Me refiero a esa generación en torno a los 45-55 años que aportaba una serie de valores: aquellos que escuchaban a sus padres sin decir “qué pesados”, soportando estoicamente con cara de borrego degollado. Con respeto hacia los mayores, que si nos llamaban la atención en la calle no recibían contestaciones, sino obediencia, aunque no fueran nuestros padres. Ni qué decir de los profesores y maestros, quienes eran auténticos confidentes de nuestros padres sobre nuestro comportamiento y educación. Gozaban de total autoridad y veracidad. No recuerdo escuchar la frase “es injusto” sobre una decisión del maestro. En lugar de eso, era más probable recibir un enfado de nuestros progenitores por no rendir adecuadamente. No existía esa supuesta persecución maestro-alumno que algunos argumentan hoy en día.
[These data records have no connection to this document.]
(** * GitSavvy diff view: word-diff post-processing, hunk coordinates and
      fuzzy hunk search

    A shallow embedding of the pure parts of [core/commands/diff.py]:
    - [postprocess_word_diff] (with the marker regular expression
      [WORD_DIFF_MARKERS_RE] and the [re.sub] driver it runs under),
    - [real_rowcol_in_hunk], [counted_lines] and [_recount_lines],
    - [fuzzy_search_hunk_content_in_view] and [shrink_list_sym].

    Python [str] is a list of characters, Python [int] is [Z], a list index
    that Python rejects is the explicit outcome [IndexError]. *)

From Stdlib Require Import ZArith Ascii String List Bool Lia Sorted.
From Equations Require Import Equations.
Import ListNotations.

Local Open Scope Z_scope.

(** ** Python values *)

Definition str := list ascii.

(** A string literal of the source. *)
Definition lit (s : string) : str := list_ascii_of_string s.

(** [len(x)] *)
Definition len {A : Type} (l : list A) : Z := Z.of_nat (length l).

(** Where a slice bound lands in a sequence of length [n]:
    negative bounds count from the end, everything is clamped to [0, n]. *)
Definition slice_bound (n i : Z) : Z :=
  if i <? 0 then Z.max 0 (n + i) else Z.min i n.

(** [l[lo:hi]] *)
Definition py_slice {A : Type} (l : list A) (lo hi : Z) : list A :=
  let lo' := slice_bound (len l) lo in
  let hi' := slice_bound (len l) hi in
  firstn (Z.to_nat (hi' - lo')) (skipn (Z.to_nat lo') l).

(** [l[lo:]] *)
Definition py_slice_from {A : Type} (l : list A) (lo : Z) : list A :=
  skipn (Z.to_nat (slice_bound (len l) lo)) l.

(** [l[i]]; [None] stands for the [IndexError] Python raises. *)
Definition py_index {A : Type} (l : list A) (i : Z) : option A :=
  if (0 <=? i) && (i <? len l) then nth_error l (Z.to_nat i)
  else if (- len l <=? i) && (i <? 0) then nth_error l (Z.to_nat (len l + i))
  else None.

(** [sublime.Region(a, b)] *)
Record Region : Type := mkRegion { reg_a : Z; reg_b : Z }.

(** ** The marker regular expression

    [WORD_DIFF_MARKERS_RE = re.compile(r"{\+(.*?)\+}|\[-(.*?)-\]")]

    Both alternatives are a two-character opener, a lazy [.*?] (any
    character but a newline) and a two-character closer. *)

Definition newline : ascii := "010"%char.

(** The lazy body followed by the closer [c1 c2]: at every position the
    closer is tried first, and only when it fails does [.] take one more
    character.  The result counts the characters consumed, closer
    included. *)
Fixpoint lazy_until (c1 c2 : ascii) (s : str) : option nat :=
  match s with
  | x :: ((y :: _) as s') =>
      if (x =? c1)%char && (y =? c2)%char then Some 2%nat
      else if (x =? newline)%char then None
      else option_map S (lazy_until c1 c2 s')
  | _ => None
  end.

(** One alternative tried at the head of [s]. *)
Definition alternative (o1 o2 c1 c2 : ascii) (s : str) : option nat :=
  match s with
  | x :: y :: s' =>
      if (x =? o1)%char && (y =? o2)%char
      then option_map (fun n => S (S n)) (lazy_until c1 c2 s')
      else None
  | _ => None
  end.

(** The whole pattern tried at the head of [s]: the length of the match. *)
Definition match_here (s : str) : option nat :=
  match alternative "{" "+" "+" "}" s with
  | Some n => Some n
  | None => alternative "[" "-" "-" "]" s
  end.

(** A match object: [m.group()] and [m.span()]. *)
Record Match : Type := mkMatch { m_group : str; m_start : Z; m_end : Z }.

Lemma lazy_until_bounds c1 c2 s n :
  lazy_until c1 c2 s = Some n -> (2 <= n <= length s)%nat.
Proof.
  revert n; induction s as [|x s IH]; intros n; simpl; [discriminate|].
  destruct s as [|y s']; [discriminate|].
  destruct ((x =? c1)%char && (y =? c2)%char).
  - intros [= <-]. simpl. lia.
  - destruct (x =? newline)%char; [discriminate|].
    destruct (lazy_until c1 c2 (y :: s')) as [k|] eqn:E; [|discriminate].
    intros [= <-]. specialize (IH k eq_refl). simpl in *. lia.
Qed.

Lemma alternative_bounds o1 o2 c1 c2 s n :
  alternative o1 o2 c1 c2 s = Some n -> (4 <= n <= length s)%nat.
Proof.
  destruct s as [|x [|y s']]; simpl; try discriminate.
  destruct ((x =? o1)%char && (y =? o2)%char); [|discriminate].
  destruct (lazy_until c1 c2 s') as [k|] eqn:E; [|discriminate].
  intros [= <-]. apply lazy_until_bounds in E. lia.
Qed.

Lemma match_here_bounds s n :
  match_here s = Some n -> (4 <= n <= length s)%nat.
Proof.
  unfold match_here.
  destruct (alternative "{" "+" "+" "}" s) as [k|] eqn:E.
  - intros [= <-]. eapply alternative_bounds; eauto.
  - apply alternative_bounds.
Qed.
Disfrutábamos siempre en la calle, con juegos colectivos en los que participaban desde una pandilla hasta toda una barriada. Juegos como el contra, “Catalina la burra”, la bombilla, la leguilla, la china, el escondite, o el fútbol en las calles menos transitadas, donde usábamos piedras o ropa sudada como postes. Bombos de detergente colgaban de los pinos improvisando canastas de baloncesto. Eso sí, los partidos se interrumpían cuando el dueño del balón se iba, por la merienda o porque empezaba el circo de los payasos de la tele.
Las mangueras, fuentes y grifos saciaban nuestra sed; todos bebíamos del mismo lugar, sin agua embotellada, y no por eso aparecían epidemias de gastroenteritis. Las plazas eran otro espacio ideal, donde no había carteles humillantes e "infanticidas" como “Prohibidos los juegos infantiles y de pelotas”.
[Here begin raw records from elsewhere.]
(** * git-deps: the dependency detector ([git_deps/detector.py])

    A shallow embedding of [DependencyDetector] and the properties of its
    worklist traversal.  The detector object is an explicit record threaded
    through a state-and-exception monad; the git repository (pygit2 and the
    [git] executable) is an interface whose operations the detector calls.

    Logging ([self.logger]) is left out: it reads the state and writes
    nowhere the detector looks.  The one place where a logging helper can
    raise ([debug_hunk], a dictionary lookup) is kept. *)

From Stdlib Require Import String Ascii ZArith List Bool Arith Lia FinFun DecimalString.
Import ListNotations.

Local Open Scope string_scope.
Local Open Scope list_scope.
Local Open Scope Z_scope.

(* ================================================================== *)
(** ** Python strings *)

(** [str.split(sep)] for a one-character separator. *)
Fixpoint split (sep : ascii) (s : string) : list string :=
  match s with
  | EmptyString => [EmptyString]
  | String c rest =>
      if Ascii.eqb c sep then EmptyString :: split sep rest
      else match split sep rest with
           | [] => [String c EmptyString]
           | w :: ws => String c w :: ws
           end
  end.

(** The characters [str.isspace] accepts, in the ASCII range:
    tab, line feed, vertical tab, form feed, carriage return, the four
    separators 0x1c-0x1f and the space. *)
Definition isspace (c : ascii) : bool :=
  let n := nat_of_ascii c in
  ((9 <=? n)%nat && (n <=? 13)%nat) || ((28 <=? n)%nat && (n <=? 32)%nat).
Pertenecimos a la generación de la mercromina, donde no hacían falta denuncias ni partes de lesiones. De llamar al timbre y salir corriendo como chute de adrenalina (que confieso, avergonzadamente, aún practico de vez en cuando, jejeje). La generación que abarrotaba la avenida Cabo Diego Pérez, cortada al tráfico, con multitud de pubs como El Boquete, El Rebote, Paripá, El Truco, Guri-Guri, Etcétera, Don Vito, El 34, La Cansada o discotecas como Visitors y Hawai. Lugares donde el aforo siempre superaba lo permitido.
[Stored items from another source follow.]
(** * html_reference.py: the reference dump generator

    A shallow embedding of [scripts/html_reference.py], the script that
    wraps html5lib and prints token and tree dumps, together with the
    properties of its escaping, formatting and error handling.

    Python strings are sequences of Unicode code points; they are modelled
    as lists of code points ([N]), so that [ord] is the identity and
    iteration over a string is iteration over the list.

    html5lib itself is not part of the script: its tokenizer and its
    parser are parameters of the functions that call them, and return a
    value or raise an exception of class [Exception].  The limits of the
    interpreter (recursion depth, memory) are outside the model. *)

From Stdlib Require Import Ascii String.
From Stdlib Require Import NArith List Bool Lia.
From Stdlib Require Import Sorting.Sorted Sorting.Permutation.
Import ListNotations.
Open Scope N_scope.

(** ** Python strings *)

Definition char := N.
Definition str := list char.

(** An ASCII literal of the source, as a Python string. *)
Definition lit (s : string) : str := map N_of_ascii (list_ascii_of_string s).

(** The double-quote character and the newline. *)
Definition dq : char := 34.
Definition newline : char := 10.

(** [sep.join(parts)]. *)
Fixpoint join (sep : str) (parts : list str) : str :=
  match parts with
  | [] => []
  | p :: ps =>
      match ps with
      | [] => p
      | _ :: _ => p ++ sep ++ join sep ps
      end
  end.

(** [s * n] for a string [s]. *)
Fixpoint str_mul (s : str) (n : nat) : str :=
  match n with
  | O => []
  | S k => s ++ str_mul s k
  end.

(** *** The format specification [02x] *)

Definition hex_digit (d : N) : char :=
  if d <? 10 then 48 + d else 87 + d.

(** The hexadecimal digits of [n], most significant first, in front of
    [acc]; [fuel] bounds the number of digits. *)
Fixpoint hex_digits (fuel : nat) (n : N) (acc : str) : str :=
  match fuel with
  | O => acc
  | S f =>
      let acc' := hex_digit (n mod 16) :: acc in
      if n / 16 =? 0 then acc' else hex_digits f (n / 16) acc'
  end.

(** [format(n, 'x')]. *)
Definition format_x (n : N) : str :=
  hex_digits (S (N.to_nat (N.log2 n))) n [].

(** [format(n, '02x')]: zero-filled on the left to a width of two. *)
Definition format_02x (n : N) : str :=
  let d := format_x n in
  repeat 48 (2 - length d) ++ d.

(** ** escape_for_moonbit *)

(** One iteration of the loop body over the accumulator [result]. *)
Definition escape_step (result : list str) (c : char) : list str :=
  let code := c in
  if c =? 92 then result ++ [lit "\\"]
  else if c =? 34 then result ++ [[92; dq]]
  else if c =? 10 then result ++ [lit "\n"]
  else if c =? 9 then result ++ [lit "\t"]
  else if c =? 13 then result ++ [lit "\r"]
  else if code <? 0x20 then result ++ [lit "\u{" ++ format_02x code ++ lit "}"]
  else if code =? 0x7F then result ++ [lit "\u{7f}"]
  else if (0x80 <=? code) && (code <=? 0x9F)
       then result ++ [lit "\u{" ++ format_02x code ++ lit "}"]
  else result ++ [[c]].

Definition escape_for_moonbit (s : str) : str :=
  join [] (fold_left escape_step s []).

(** *** The escaping rules as the specification words them *)

(** The non-printable control characters: below U+0020, U+007F, and
    U+0080 to U+009F. *)
Definition is_control (c : char) : bool :=
  (c <? 0x20) || (c =? 0x7F) || ((0x80 <=? c) && (c <=? 0x9F)).

(** The conventional short escapes. *)
Definition short_escape (c : char) : option str :=
  if c =? 92 then Some [92; 92]
  else if c =? 34 then Some [92; 34]
  else if c =? 10 then Some [92; 110]
  else if c =? 9 then Some [92; 116]
  else if c =? 13 then Some [92; 114]
  else None.

(** The form [\u{xx}] with the two lowercase hexadecimal digits of [c]. *)
Definition hex_escape (c : char) : str :=
  [92; 117; 123; hex_digit (c / 16); hex_digit (c mod 16); 125].

(** A character with a short escape uses it; any other control character
    uses the hexadecimal form; every other character stands for itself. *)
Definition escaped_form (c : char) : str :=
  match short_escape c with
  | Some e => e
  | None => if is_control c then hex_escape c else [c]
  end.

(** ** Exceptions *)

(** A Python exception of class [Exception]: its class name and the
    message that [str(e)] gives. *)
Record Exception := mkException {
  exc_class : string;
  exc_message : str
}.

(** [str(e)]. *)
Definition str_of_exception (e : Exception) : str := exc_message e.

(** A computation that returns a value or raises an exception. *)
Inductive result (A : Type) : Type :=
| Return (a : A)
| Raise (e : Exception).
Arguments Return {A} a.
Arguments Raise {A} e.

Definition bind {A B : Type} (m : result A) (f : A -> result B) : result B :=
  match m with
  | Return a => f a
  | Raise e => Raise e
  end.

Notation "x <- m ;; k" := (bind m (fun x => k))
  (at level 61, m at next level, right associativity).

(** [try: body / except Exception as e: handler(e)]. *)
Definition try_except {A : Type} (body : result A)
    (handler : Exception -> result A) : result A :=
  match body with
  | Return a => Return a
  | Raise e => handler e
  end.

(** The run of an iterator: the items it yields one after the other, until
    it is exhausted or raises. *)
Inductive iterator (A : Type) : Type :=
| StopIteration
| Yield (a : A) (rest : iterator A)
| Raising (e : Exception).
Arguments StopIteration {A}.
Arguments Yield {A} a rest.
Arguments Raising {A} e.

(** The items an iterator yields before it stops or raises. *)
Fixpoint yielded {A : Type} (it : iterator A) : list A :=
  match it with
  | StopIteration => []
  | Yield a rest => a :: yielded rest
  | Raising _ => []
  end.

(** The exception that ends the run, if one does. *)
Fixpoint raised {A : Type} (it : iterator A) : option Exception :=
  match it with
  | StopIteration => None
  | Yield _ rest => raised rest
  | Raising e => Some e
  end.

(** ** html5lib tokens *)

(** The value under the key ['type']: html5lib's tokenizer stores the
    integer codes of [tokenTypes]; [format_token_for_moonbit] compares
    with the names. *)
Inductive type_value :=
| TypeName (s : str)
| TypeCode (n : N).

(** The value under the key ['data']: the attribute dictionary of a tag
    (in insertion order) or the text of the other tokens. *)
Inductive data_value :=
| DataAttrs (attrs : list (str * str))
| DataText (s : str).

(** A token dictionary.  A key that is present holds a value of the type
    html5lib gives it: ['name'] a string, ['selfClosing'] and ['correct']
    a boolean, ['publicId'] and ['systemId'] a string or [None].  A field
    that is [None] is an absent key; for ['publicId'] and ['systemId'],
    which the source reads with [token.get(key)] only, it is also a key
    that holds [None].  ['correct'] is html5lib's negated force-quirks
    flag. *)
Record token := mkToken {
  tok_type : option type_value;
  tok_name : option str;
  tok_data : option data_value;
  tok_selfClosing : option bool;
  tok_publicId : option str;
  tok_systemId : option str;
  tok_correct : option bool
}.

(** [d.get(key, default)]. *)
Definition get {A : Type} (field : option A) (default : A) : A :=
  match field with
  | Some v => v
  | None => default
  end.

(** ** tokenize_html *)

(** The second component of the pair [tokenize_html] returns: the token
    list, or the message of the exception. *)
Inductive tokens_or_message :=
| Tokens (l : list token)
| Message (s : str).

(** [for token in tokenizer: tokens.append(token)]. *)
Fixpoint for_append {A : Type} (it : iterator A) (tokens : list A)
    : result (list A) :=
  match it with
  | StopIteration => Return tokens
  | Yield a rest => for_append rest (tokens ++ [a])
  | Raising e => Raise e
  end.

Section Html5lib.

(** html5lib's tokenizer on a fully materialised input:
    [HTMLTokenizer(html_content)] and its iteration, as the run it makes
    (an exception of the constructor is a run that raises at once).  The
    run is finite: the library is taken to yield finitely many tokens on
    a finite input.  The two imports at the head of the function stand
    before the [try] and are taken to succeed. *)
Variable HTMLTokenizer : str -> iterator token.

Definition tokenize_html (html_content : str)
    : result (bool * tokens_or_message) :=
  try_except
    (tokens <- for_append (HTMLTokenizer html_content) [] ;;
     Return (true, Tokens tokens))
    (fun e => Return (false, Message (str_of_exception e))).

End Html5lib.

(** ** format_token_for_moonbit *)

Definition str_eqb (a b : str) : bool :=
  if list_eq_dec N.eq_dec a b then true else false.

(** [token_type == name] for a name of the source. *)
Definition type_is (t : option type_value) (name : string) : bool :=
  match t with
  | Some (TypeName s) => str_eqb s (lit name)
  | _ => false
  end.

(** [str(b)] for a boolean. *)
Definition str_of_bool (b : bool) : str :=
  if b then lit "True" else lit "False".

(** [s.lower()], on the ASCII letters. *)
Definition lower (s : str) : str :=
  map (fun c => if (65 <=? c) && (c <=? 90) then c + 32 else c) s.

(** [attrs.items()]: a dictionary has items, a string has not. *)
Definition items (d : data_value) : result (list (str * str)) :=
  match d with
  | DataAttrs attrs => Return attrs
  | DataText _ =>
      Raise (mkException "AttributeError"
               (lit "'str' object has no attribute 'items'"))
  end.

(** [str(n)] for a natural number. *)
Fixpoint dec_digits (fuel : nat) (n : N) (acc : str) : str :=
  match fuel with
  | O => acc
  | S f =>
      let acc' := (48 + n mod 10) :: acc in
      if n / 10 =? 0 then acc' else dec_digits f (n / 10) acc'
  end.

Definition str_of_nat (n : nat) : str :=
  dec_digits (S n) (N.of_nat n) [].

(** Iteration over the value of ['data'] where the source expects a
    string: a string gives its characters; a dictionary gives its keys,
    and [ord] raises on the first key whose length is not one. *)
Definition chars_of (d : data_value) : result str :=
  match d with
  | DataText s => Return s
  | DataAttrs attrs =>
      match find (fun k => negb (Nat.eqb (length k) 1)) (map fst attrs) with
      | None => Return (concat (map fst attrs))
      | Some k =>
          Raise (mkException "TypeError"
                   (lit "ord() expected a character, but string of length "
                    ++ str_of_nat (length k) ++ lit " found"))
      end
  end.

(** One attribute of a start tag. *)
Definition format_attr (kv : str * str) : str :=
  lit "{name: " ++ [dq] ++ escape_for_moonbit (fst kv) ++ [dq]
  ++ lit ", value: " ++ [dq] ++ escape_for_moonbit (snd kv) ++ [dq]
  ++ lit "}".

(** [Some("...")] if the field is truthy, else [None]. *)
Definition format_optional (field : option str) : str :=
  match field with
  | Some ((_ :: _) as s) =>
      lit "Some(" ++ [dq] ++ escape_for_moonbit s ++ [dq] ++ lit ")"
  | _ => lit "None"
  end.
No hacía falta ser obligatoriamente médico, ingeniero, futbolista o famoso. Estudiar o no estudiar no era lo importante, sino que se exigía educación, respeto, honradez. Y si no se estudiaba, se trabajaba, porque trabajar nunca fue una deshonra. Éramos la generación sin internet, ni redes sociales, ni tablets, ni siquiera móviles, y éramos felices porque esa noche emitían el programa Un, dos, tres o una película de Pajares y Esteso.
Ya queda poco, o casi nada, de todo aquello. Los hábitos, las tradiciones y la irrupción de internet han marchitado muchas de esas sanas costumbres. Pero si este artículo te ha sacado una sonrisa o te ha hecho recordar buenos momentos, sé que sabes de lo que hablo. Y yo, con toda la alegría del mundo, brindo por ustedes. ¡Feliz 2025!